_Work request_: The answer should be one number: the count of lines in the listing below with "Section" in them.

_Data records_:

(** What a successful clearing test means: in every asset, the taxed demand is
    at most the integral supply. *)
Lemma clearing_test_sound t prices supplies a :
  2 <= Z.of_nat (length prices) <= Category.MAX_INT_ASSETS ->
  Z.of_nat (length supplies) <= Z.of_nat (length prices) * (Z.of_nat (length prices) - 1) ->
  clearing_test t supplies prices = Ok true ->
  0 <= a < Z.of_nat (length prices) ->
  FractionalAsset.from_integral
    (FractionalAsset.tax_and_round
      (book_sum (buys a (demand_part prices)) (Z.of_nat (length prices)) 0 supplies mod 2 ^ 128) t)
  <= book_sum (sells a supply_part) (Z.of_nat (length prices)) 0 supplies mod 2 ^ 128.
Proof.
  intros Hn Hl Ht Ha. unfold clearing_test in Ht.
  set (n := Z.of_nat (length prices)) in *.
  assert (Fz : Forall in_u128 (replicate (length prices) 0)).
  { apply Forall_replicate. unfold in_u128. lia. }
  destruct (clearing_loop_spec n prices 0 supplies
    (replicate (length prices) 0, replicate (length prices) 0)) as (acc & E & L1 & L2 & Hall);
    try done; try lia; try (simpl; by rewrite length_replicate).
  rewrite E in Ht. simpl in Ht. injection Ht as Ht.
  assert (Hz : replicate (length prices) 0 !! Z.to_nat a = Some 0) by (apply lookup_replicate_2; lia).
  destruct (Hall a 0 0 Ha Hz Hz) as [Ea Eb]. rewrite Z.add_0_l in Ea, Eb.
  apply Is_true_true in Ht. apply forallb_True in Ht. rewrite Forall_lookup in Ht.
  specialize (Ht (Z.to_nat a)). rewrite lookup_zip_with, Ea, Eb in Ht. simpl in Ht.
  specialize (Ht _ eq_refl). simpl in Ht. unfold asset_clears in Ht.
  apply Is_true_true, negb_true_iff, Z.ltb_ge in Ht. exact Ht.
Qed.
(** [~OperationMetadata()]: throws unless one of the three methods ran. *)
Definition destroy {V} (m : OperationMetadata V) : result unit :=
  if was_committed_or_unwound m then Ok tt else Throw "OperationMetadata was not committed or unwound!".

(** ** The orderbook manager, as the buffers see it *)
Class MainManager (TR M : Type) := {
  mm_num_assets : M -> Z;
  mm_num_orderbooks : M -> Z;
  mm_look_up_idx : M -> OfferCategory -> result Z;
  mm_mark_for_deletion : M -> Z -> key -> result (M * option Offer);
  mm_unmark_for_deletion : M -> Z -> key -> result M;
  mm_add_offers : M -> Z -> TR -> result M
}.

(** ** What the transaction processor uses of a buffer *)
Class SerialManager (D V LG S : Type) := {
  sm_maintain_account_log : bool;
  sm_validate_category : S -> OfferCategory -> bool;
  sm_look_up_idx : S -> OfferCategory -> result Z;
  sm_add_offer : S -> Z -> Offer -> D -> OperationMetadata V -> LG -> result (S * D * OperationMetadata V * LG);
  sm_delete_offer : S -> Z -> Price -> Z -> Z -> result (S * option Offer);
  sm_undelete_offer : S -> Z -> Price -> Z -> Z -> result S;
  sm_unwind_add_offer : S -> Z -> Offer -> result S
}.

Section Buffers.
Context {TR : Type} `{OfferTrie TR}.
Context {M : Type} `{MainManager TR M}.
Context `{BigEndian}.

Record BaseSerialManager := mkSerial { main_manager : M; new_offers : list TR }.
Implicit Types s : BaseSerialManager.

Definition set_main s (m : M) : BaseSerialManager := mkSerial m (new_offers s).
Definition set_new_offers s (l : list TR) : BaseSerialManager := mkSerial (main_manager s) l.

(** [while (idx >= new_offers.size()) emplace_back()] for an [unsigned int]. *)
Definition ensure_suffient_new_offers_sz s (idx : Z) : BaseSerialManager :=
  let size := (Z.to_nat (u32 idx) + 1)%nat in
  set_new_offers s (new_offers s ++ replicate (size - length (new_offers s)) ot_empty).

Definition get_num_assets s : Z := u16 (mm_num_assets (main_manager s)).
Definition look_up_idx s (id : OfferCategory) : result Z := mm_look_up_idx (main_manager s) id.
Definition validate_category s (id : OfferCategory) : bool :=
  Category.validate_category_ id (mm_num_assets (main_manager s)).
Definition clear s : BaseSerialManager := set_new_offers s [].

(** [new_offers.at(idx)] changed by [f]. *)
Definition on_new_offers s (idx : Z) (f : TR -> TR) : result BaseSerialManager :=
  let* tr := vec_at (new_offers s) idx in
  Ok (set_new_offers s (<[Z.to_nat idx := f tr]> (new_offers s))).

Definition delete_offer s (idx min_price owner offer_id : Z) : result (BaseSerialManager * option Offer) :=
  let s := ensure_suffient_new_offers_sz s idx in
  let key_buf := Key.generate_orderbook_trie_key min_price owner offer_id in
  let* q := mm_mark_for_deletion (main_manager s) idx key_buf in
  Ok (set_main s q.1, q.2).

(** *** Merging into the main manager *)
Fixpoint merge_loop (m : M) (i : Z) (l : list TR) : result M :=
  match l with
  | [] => Ok m
  | tr :: l => let* m := mm_add_offers m i tr in merge_loop m (i + 1) l
  end.

Definition finish_merge s : result BaseSerialManager :=
  let new_offers_sz :=
    Nat.min (length (new_offers s)) (Z.to_nat (mm_num_orderbooks (main_manager s))) in
  let* m := merge_loop (main_manager s) 0 (take new_offers_sz (new_offers s)) in
  Ok (mkSerial m []).

(** The moved-from trie is left in an unspecified state; nothing reads it before
    [partial_finish_conclude], so it is modelled as empty. *)
Definition partial_finish s (idx : nat) : result BaseSerialManager :=
  match new_offers s !! idx with
  | Some tr =>
      let* m := mm_add_offers (main_manager s) (Z.of_nat idx) tr in
      Ok (mkSerial m (<[idx := ot_empty]> (new_offers s)))
  | None => Ok s
  end.
Definition partial_finish_conclude s : BaseSerialManager := clear s.

(** ** Block production *)
Section Processing.
Context {D V LG : Type}.

Definition processing_add_offer s (idx : Z) (offer : Offer) (db : D) (metadata : OperationMetadata V) (log : LG)
    : result (BaseSerialManager * D * OperationMetadata V * LG) :=
  let s := ensure_suffient_new_offers_sz s idx in
  let key_buf := Key.offer_key offer in
  let* b := on_new_offers s idx (fun tr => ot_insert tr key_buf offer) in
  Ok (b, db, metadata, log).

Definition undelete_offer s (idx min_price owner offer_id : Z) : result BaseSerialManager :=
  let key_buf := Key.generate_orderbook_trie_key min_price owner offer_id in
  let* m := mm_unmark_for_deletion (main_manager s) idx key_buf in
  Ok (set_main s m).

Definition unwind_add_offer s (idx : Z) (offer : Offer) : result BaseSerialManager :=
  let key_buf := Key.offer_key offer in
  on_new_offers s idx (fun tr => (ot_perform_deletion tr key_buf).1).

#[global] Instance ProcessingSerialManager : SerialManager D V LG BaseSerialManager := {
  sm_maintain_account_log := true;
  sm_validate_category := validate_category;
  sm_look_up_idx := look_up_idx;
  sm_add_offer := processing_add_offer;
  sm_delete_offer := delete_offer;
  sm_undelete_offer := undelete_offer;
  sm_unwind_add_offer := unwind_add_offer
}.
End Processing.

(** ** Validation *)
Section Validating.
Context {D V LG : Type} `{DatabaseView D V} `{SerialAccountModificationLog LG}.

Record ValidatingSerialManager := mkValidating {
  base_manager : BaseSerialManager;
  clearing_commitment : OrderbookStateCommitmentChecker;
  activated_supplies : list Z
}.
Implicit Types v : ValidatingSerialManager.

Definition set_base_manager v (b : BaseSerialManager) : ValidatingSerialManager :=
  mkValidating b (clearing_commitment v) (activated_supplies v).

Definition validating_ensure v (idx : Z) : ValidatingSerialManager :=
  mkValidating (ensure_suffient_new_offers_sz (base_manager v) idx) (clearing_commitment v)
    (make_minimum_size (activated_supplies v) (Z.to_nat (u32 idx))).
(** ** Undoing a block *)
Definition insert_all (tr : TR) (l : list (key * Offer)) : TR :=
  foldl (fun tr kv => ot_insert tr kv.1 kv.2) tr l.
Definition mark_all (tr : TR) (l : list Offer) : TR :=
  foldl (fun tr o => (ot_mark_for_deletion tr (Key.offer_key o)).1) tr l.

Definition undo_thunk (b : t) th : result t :=
  let tr := insert_all (committed_offers b) (deleted_keys th) in
  let cleared := ot_clean_singlechild_nodes (cleared_offers th) (partial_exec_key th) in
  let tr := ot_merge_in tr cleared in
  let tr := mark_all tr (uncommitted_offers_vec th) in
  let tr := (ot_perform_marked_deletions tr).1 in
  let* exists_partial := get_exists_partial_exec th in
  if exists_partial then
    match preexecute_partial_exec_offer th with
    | Some o => Ok (set_committed_offers b (ot_insert tr (partial_exec_key th) o))
    | None => Throw "preexecute_partial_exec_offer is not set"
    end
  else Ok (set_committed_offers b tr).

Definition clear_uncommitted_vec th : Thunk := set_committed_block [] (deleted_keys th) th.

Definition rollback_validation (b : t) : result t :=
  let b := set_committed_offers (set_uncommitted_offers b ot_empty) (ot_do_rollback (committed_offers b)) in
  let* b := on_top_thunk b clear_uncommitted_vec in
  match last (thunks b) with
  | None => Throw "can't get top thunk when thunks.size() == 0"
  | Some th => let* b := undo_thunk b th in pop_top_thunk b
  end.

(** The loop over the thunks, oldest first; [kept] are those it leaves. *)
Fixpoint rollback_thunks_loop (b : t) (current_block : Z) (kept l : list Thunk) : result t :=
  match l with
  | [] => Ok (set_thunks b kept)
  | th :: l =>
      if current_block <? current_block_number th
      then let* b := undo_thunk b th in rollback_thunks_loop b current_block kept l
      else rollback_thunks_loop b current_block (kept ++ [th]) l
  end.
Definition rollback_thunks (b : t) (current_block : Z) : result t :=
  if current_block <? persisted_round_number b then Throw "can't rollback persisted objects"
  else rollback_thunks_loop b current_block [] (thunks b).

_Response_: 3